The market is down 20. The SFE Futures suggested a 7 point fall in the market this morning.

The Dow Jones closed 5.6 down – It moved in a relatively large 176 point range and closed slightly higher on the back of better-than-expected consumer spending in February. The Dow spent most of the session in and out of positive territory as concerns of rising inflation and a weaker US dollar resulted in it being down 100 points during the session at one stage. General Electric and Boeing closed lower after the government imposed new tariffs on Chinese imports, increasing concerns that US exports will suffer due to trade tensions. The oil price had a big week hitting six-month highs on the back of political tension between Iran and the West and a 17 day strike between workers at the French port of Marseilles, Europe’s second largest oil terminal. It was a roller coaster quarter, the Dow Jones fell 0.9% and NASDAQ closed up 0.3%.

Resources dragging the market down today. BHP down 4c to 2985c and RIO down 31c to 7850c. Metals all up on Friday, Zinc up 0.2%, Zinifex down 15c to 1563c. Nickel up 2.1% and Copper up 1.5%. Aluminium was unchanged. Oil price down 16c to $65.94 despite tensions between Iran and the West persisting. It was the first time in eight sessions that the oil price went backwards. Year to date, oil price is up 8.2% (which is about what the oil price rose last week). Woodside down 37c to 3912c. Gold down $1.50. Newcrest down 22c to 1563c.

The S&P/ASX200 closed up 3.3% in March despite a short lived 6.5% correction at the end of February. The changes to the Media Legislation come into effect on Wednesday. We are quite literally expecting a number of deals to hit the market on Wednesday morning (if not before – why wait?). The market has started the week off pretty poorly.

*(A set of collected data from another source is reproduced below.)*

Lemma turn_step bot n input :
  invariant bot n ->
  exists text bot',
    EnhancedJourney.turn bot input = Ok (text, bot')
    /\ invariant bot' (S n)
    /\ (exists question,
          text = (EnhancedJourney.newline
                  ++ DynamicQuestioningEngine.question_text question)%string)
    /\ (terminal (EnhancedJourney.discovery_session bot) ->
        EnhancedJourney.discovery_session bot'
        = EnhancedJourney.discovery_session bot).
Proof.
  destruct bot as [cm dq pp ds stage total]. unfold invariant.
  cbn [EnhancedJourney.context_manager EnhancedJourney.dynamic_questioner
       EnhancedJourney.personality_profiler EnhancedJourney.discovery_session
       EnhancedJourney.conversation_stage EnhancedJourney.total_exchanges].
  intros (Hc & Hbd & Hcur & (history & ->) & Hmin & Htot & Hrem).
  destruct (update_profile_returns pp (EnhancedJourney.turn_input input) Hmin)
    as (pp' & Hup & Hmin').
  unfold EnhancedJourney.turn, EnhancedJourney._process_user_input_with_intelligence.
  cbn [EnhancedJourney.context_manager EnhancedJourney.dynamic_questioner
       EnhancedJourney.personality_profiler EnhancedJourney.discovery_session
       EnhancedJourney.conversation_stage EnhancedJourney.total_exchanges].
  destruct (Z.lt_ge_cases (current_stage ds) len_stages) as [Hlt|Hge].
  - destruct (session_step_below ds (EnhancedJourney.turn_input input)
                                 (EnhancedJourney.turn_now input) Hc Hbd Hlt)
      as (name & s1 & Hpr & Hcur1 & Hc1 & Hpos & Hgo & Hstop).
    rewrite Hpr. cbn [bind fst]. rewrite Hup. cbn [bind]. rewrite Hcur1. cbn [bind].
    cbn [EnhancedJourney.context_manager EnhancedJourney.dynamic_questioner
         EnhancedJourney.personality_profiler EnhancedJourney.discovery_session
         EnhancedJourney.conversation_stage EnhancedJourney.total_exchanges].
    match goal with
    | |- context [EnhancedJourney.get_next_intelligent_question
                    {| EnhancedJourney.context_manager := ?c;
                       EnhancedJourney.total_exchanges := ?k |} ?ui] =>
        destruct (question_step c history pp' s1 name k ui)
          as (question & new & Hqs)
    end.
    rewrite Hqs. cbn [bind].
    unfold EnhancedJourney._should_advance_stage.
    cbn [EnhancedJourney.discovery_session EnhancedJourney.dynamic_questioner].
    rewrite Hcur1. cbn [bind].
    destruct (DynamicQuestioningEngine.should_continue_current_stage _ _ _) eqn:E;
      cbn [negb].
    + destruct (Hgo _ E) as [Hbd1 Hrem1].
      eexists _, _. split; [reflexivity|].
      cbn [EnhancedJourney.context_manager EnhancedJourney.dynamic_questioner
           EnhancedJourney.personality_profiler EnhancedJourney.discovery_session
           EnhancedJourney.conversation_stage EnhancedJourney.total_exchanges].
      split; [|split; [eauto|intro Ht; unfold terminal in Ht; lia]].
      repeat split; trivial; try lia. eauto.
    + destruct (Hstop _ E) as (s2 & name2 & Hadv & Hcur2 & Hc2 & Hbd2 & Hrem2).
      unfold EnhancedJourney._advance_conversation_stage.
      cbn [EnhancedJourney.context_manager EnhancedJourney.dynamic_questioner
           EnhancedJourney.personality_profiler EnhancedJourney.discovery_session
           EnhancedJourney.conversation_stage EnhancedJourney.total_exchanges].
      rewrite Hadv. cbn [bind]. rewrite Hcur2. cbn [bind].
      eexists _, _. split; [reflexivity|].
      cbn [EnhancedJourney.context_manager EnhancedJourney.dynamic_questioner
           EnhancedJourney.personality_profiler EnhancedJourney.discovery_session
           EnhancedJourney.conversation_stage EnhancedJourney.total_exchanges].
      split; [|split; [eauto|intro Ht; unfold terminal in Ht; lia]].
      repeat split; trivial; try lia. eauto.
  - destruct (session_step_terminal ds (EnhancedJourney.turn_input input)
                                    (EnhancedJourney.turn_now input) Hge)
      as (Hpr & Hdone & Hadv & Hzero).
    rewrite Hpr. cbn [bind fst]. rewrite Hup. cbn [bind]. rewrite Hdone. cbn [bind].
    cbn [EnhancedJourney.context_manager EnhancedJourney.dynamic_questioner
         EnhancedJourney.personality_profiler EnhancedJourney.discovery_session
         EnhancedJourney.conversation_stage EnhancedJourney.total_exchanges].
    match goal with
    | |- context [EnhancedJourney.get_next_intelligent_question
                    {| EnhancedJourney.context_manager := ?c;
                       EnhancedJourney.total_exchanges := ?k |} ?ui] =>
        destruct (question_step c history pp' ds "completed" k ui)
          as (question & new & Hqs)
    end.
    rewrite Hqs. cbn [bind].
    unfold EnhancedJourney._should_advance_stage.
    cbn [EnhancedJourney.discovery_session EnhancedJourney.dynamic_questioner].
    rewrite Hdone. cbn [bind].
    destruct (DynamicQuestioningEngine.should_continue_current_stage _ _ _);
      cbn [negb].
    + eexists _, _. split; [reflexivity|].
      cbn [EnhancedJourney.context_manager EnhancedJourney.dynamic_questioner
           EnhancedJourney.personality_profiler EnhancedJourney.discovery_session
           EnhancedJourney.conversation_stage EnhancedJourney.total_exchanges].
      split; [|split; [eauto|reflexivity]].
      repeat split; trivial; try lia. eauto.
    + unfold EnhancedJourney._advance_conversation_stage.
      cbn [EnhancedJourney.context_manager EnhancedJourney.dynamic_questioner
           EnhancedJourney.personality_profiler EnhancedJourney.discovery_session
           EnhancedJourney.conversation_stage EnhancedJourney.total_exchanges].
      rewrite Hadv. cbn [bind]. rewrite Hdone. cbn [bind].
      eexists _, _. split; [reflexivity|].
      cbn [EnhancedJourney.context_manager EnhancedJourney.dynamic_questioner
           EnhancedJourney.personality_profiler EnhancedJourney.discovery_session
           EnhancedJourney.conversation_stage EnhancedJourney.total_exchanges].
      split; [|split; [eauto|reflexivity]].
      repeat split; trivial; try lia. eauto.
Qed.
(** C5 (amended). For the three classes and every parsed page,
    [_extract_title] returns ["Unknown Title"] when no title element is
    found, and otherwise the text of the element it found with the white
    space at both ends stripped; that result is the empty string exactly
    when the text of the element is empty or all white space. *)
Theorem C5_extract_title_sentinel_or_stripped_text (soup : BeautifulSoup) :
  NewsScraper._extract_title soup = title_of (generic_title_tag soup) /\
  NYTimesScraper._extract_title soup = title_of (nytimes_title_tag soup) /\
  BBCScraper._extract_title soup = title_of (bbc_title_tag soup) /\
  title_of None = "Unknown Title" /\
  forall t,
    title_of (Some t) = Str.strip (Soup.text t) /\
    Str.strip (title_of (Some t)) = title_of (Some t) /\
    (title_of (Some t) = EmptyString <-> all_space (Soup.text t) = true).
Proof.
  split; [reflexivity |]. split.
  { unfold NYTimesScraper._extract_title, nytimes_title_tag.
    destruct (Soup.find "h1" [AttrIs "data-testid" "headline"] soup);
      reflexivity. }
  split; [reflexivity |]. split; [reflexivity |].
  intros t. simpl. split; [reflexivity |]. split.
  - apply strip_strip.
  - apply strip_empty.
Qed.

(** ** Content *)

(** The paragraphs each class takes the content from. *)
Definition generic_blocks (soup : BeautifulSoup) : list node :=
  Soup.find_all "p" [] soup.

Definition nytimes_blocks (soup : BeautifulSoup) : list node :=
  match Soup.find "section" [AttrIs "name" "articleBody"] soup with
  | Some article_section => Soup.tag_find_all "p" [] article_section
  | None => Soup.find_all "p" [AttrIs "class" "css-axufdj"] soup
  end.

Definition bbc_blocks (soup : BeautifulSoup) : list node :=
  match Soup.find "article" [] soup with
  | Some article_body => Soup.tag_find_all "p" [] article_body
  | None => []
  end.

(** The stripped texts of the paragraphs. *)
Definition pieces (paragraphs : list node) : list string :=
  map (fun p => Str.strip (Soup.text p)) paragraphs.

(** The content as the specification words it: the texts joined by single
    spaces, and the whole trimmed. *)
Definition extractContent_spec (paragraphs : list node) : string :=
  Str.strip (Str.join " " (map Soup.text paragraphs)).

Lemma pieces_last_clean (ps : list node) (p : node) :
  ends_clean (last (pieces (p :: ps)) EmptyString) = true.
Proof.
  revert p. induction ps as [|q ps IH]; intros p.
  - simpl. apply strip_clean.
  - change (last (pieces (p :: q :: ps)) EmptyString)
      with (last (pieces (q :: ps)) EmptyString). apply IH.
Qed.

Lemma joined_pieces_trimmed (ps : list node) :
  hd EmptyString (pieces ps) <> EmptyString ->
  last (pieces ps) EmptyString <> EmptyString ->
  Str.strip (Str.join " " (pieces ps)) = Str.join " " (pieces ps).
Proof.
  destruct ps as [|p ps]; [reflexivity |]. intros Hh Hl.
  apply strip_id.
  - apply join_starts_clean; [exact Hh | apply strip_clean].
  - apply (join_ends_clean (pieces ps) (Str.strip (Soup.text p)));
      [exact Hl | apply (pieces_last_clean ps p)].
Qed.

Lemma append_assoc (a b c : string) :
  ((a ++ b) ++ c = a ++ (b ++ c))%string.
Proof. induction a as [|x a IH]; simpl; [reflexivity | now rewrite IH]. Qed.

Lemma join_snoc (x : string) (xs : list string) (y : string) :
  Str.join " " ((x :: xs) ++ [y])
  = (Str.join " " (x :: xs) ++ " " ++ y)%string.
Proof.
  revert x. induction xs as [|z xs IH]; intros x; [reflexivity |].
  change ((x :: z :: xs) ++ [y]) with (x :: ((z :: xs) ++ [y])).
  change ((z :: xs) ++ [y]) with (z :: (xs ++ [y])) at 1.
  rewrite join_cons.
  change (z :: (xs ++ [y])) with ((z :: xs) ++ [y]).
  rewrite IH, join_cons.
  now rewrite !append_assoc.
Qed.

Lemma ends_clean_space (a : string) : ends_clean (a ++ " ") = false.
Proof.
  induction a as [|c a IH]; [reflexivity |].
  simpl. destruct (a ++ " ")%string eqn:E; [| exact IH].
  destruct a; discriminate.
Qed.

(** A text that starts or ends with a space is not trimmed. *)
Lemma strip_front_space (s : string) : Str.strip (String " " s) <> String " " s.
Proof.
  intros E. pose proof (proj1 (strip_clean (String " " s))) as H.
  rewrite E in H. discriminate.
Qed.

Lemma strip_back_space (a : string) : Str.strip (a ++ " ") <> (a ++ " ")%string.
Proof.
  intros E. pose proof (proj2 (strip_clean (a ++ " "))) as H.
  rewrite E, ends_clean_space in H. discriminate.
Qed.

Lemma join_trimmed_ends (x y : string) (xs : list string) :
  Str.strip (Str.join " " (x :: y :: xs)) = Str.join " " (x :: y :: xs) ->
  x <> EmptyString /\ last (x :: y :: xs) EmptyString <> EmptyString.
Proof.
  intros H. split; intros E.
  - subst x. exact (strip_front_space _ H).
  - destruct (@exists_last _ (y :: xs)) as [front [z Hz]]; [discriminate |].
    change (x :: y :: xs) with ([x] ++ (y :: xs)) in E, H.
    rewrite Hz, app_assoc in E, H. rewrite last_last in E. subst z.
    change ([x] ++ front) with (x :: front) in H.
    rewrite join_snoc in H. exact (strip_back_space _ H).
Qed.

Lemma joined_pieces_trimmed_iff (ps : list node) :
  Str.strip (Str.join " " (pieces ps)) = Str.join " " (pieces ps) <->
  (List.length ps <= 1)%nat \/
  (hd EmptyString (pieces ps) <> EmptyString /\
   last (pieces ps) EmptyString <> EmptyString).
Proof.
  split.
  - intros H. destruct ps as [|p [|q ps]]; [left; simpl; lia.. |].
    right. exact (join_trimmed_ends _ _ _ H).
  - intros [H | [Hh Hl]]; [| now apply joined_pieces_trimmed].
    destruct ps as [|p [|q ps]]; [reflexivity | | simpl in H; lia].
    apply strip_strip.
Qed.

Lemma pieces_blank_first (p q : node) (ps : list node) :
  all_space (Soup.text p) = true ->
  Str.join " " (pieces (p :: q :: ps))
  = (" " ++ Str.join " " (pieces (q :: ps)))%string.
Proof.
  intros H. apply strip_empty in H.
  change (pieces (p :: q :: ps))
    with (Str.strip (Soup.text p) :: pieces (q :: ps)).
  now rewrite H.
Qed.

Lemma pieces_blank_last (front : list node) (p : node) :
  front <> [] ->
  all_space (Soup.text p) = true ->
  Str.join " " (pieces (front ++ [p]))
  = (Str.join " " (pieces front) ++ " ")%string.
Proof.
  intros Hf H. apply strip_empty in H.
  destruct front as [|q front]; [congruence |].
  unfold pieces. rewrite map_app. cbn [map].
  rewrite join_snoc, H. reflexivity.
Qed.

  • BHP announced the details of their off-market share buyback. They will be sending around $3.5bn of cheques out to BHP shareholders today, a lot of that money will find its way into BHP and the sector and it is probably the anticipation of that event that has caused the recent rise in BHP.
  • Corporate Express Australia (CXP) down 19c to 610c after announcing it had completed a $90m off-market buyback, bigger than its original target of $50m.
  • Fairfax (FXJ) up 8c to 506c after announcing it would sell two regional newspapers in the Newcastle region to alleviate the ACCC’s concerns and because of an overlap between the two groups in the area. Nothing significant…the company said it expected the sale to have no material impact on earnings.
  • Veda Advantage (VEA) up 23c or 7% to 350c after its board recommended a 361c per share takeover offer from a private equity consortium led by Pacific Equity Partners and Merrill Lynch Global Private Equity. The offer values VEA at $814m on an equity basis and $963m on an enterprise value basis.
  • Ventracor (VCR) announced its 100th implant of the VentrAssist left ventricular assist device. Done nothing for the share price up 1.5c to 94.5c.
  • Publishing & Broadcasting (PBL) down 8c to 1977c after Melco PBL Entertainment (MPEL:NASDAQ) reported its FY06 results. Crown Macau is opening 9 May, while City of Dreams is on track but budget is likely to blow out. The stock remains on of Goldman Sachs JB Were top picks.
  • Acrux (ACR) up 10c or 7.41% to 145c on the back of a US license agreement to sub-license rights and assets to ACrux’s skin spray treatment for menopause symptoms Estradio MDTS. Acrux is 12 months away from its US launch of EvaMist.
  • The Boart Longyear (BLY) $2.5bn IPO which lists this week and is priced today and tomorrow has been dismissed as an AVOID by the Intelligent Investor newsletter. They say that “In a nutshell, the prospectus offers a ‘resources supercycle sales pitch’. But if the owners really believed that, they probably wouldn’t be selling”. It is being sold by private equity groups that bought it off Anglo American two years ago.

Go to the MARCUS TODAY newsletter to read about the important events this week. There is an RBA Meeting with the bond market pricing in a 40% chance of a rate rise. The market closes early on Thursday at 2.10pm and won’t re-open until Tuesday morning. Easter…in stockmarket terms…it’s bigger than Christmas.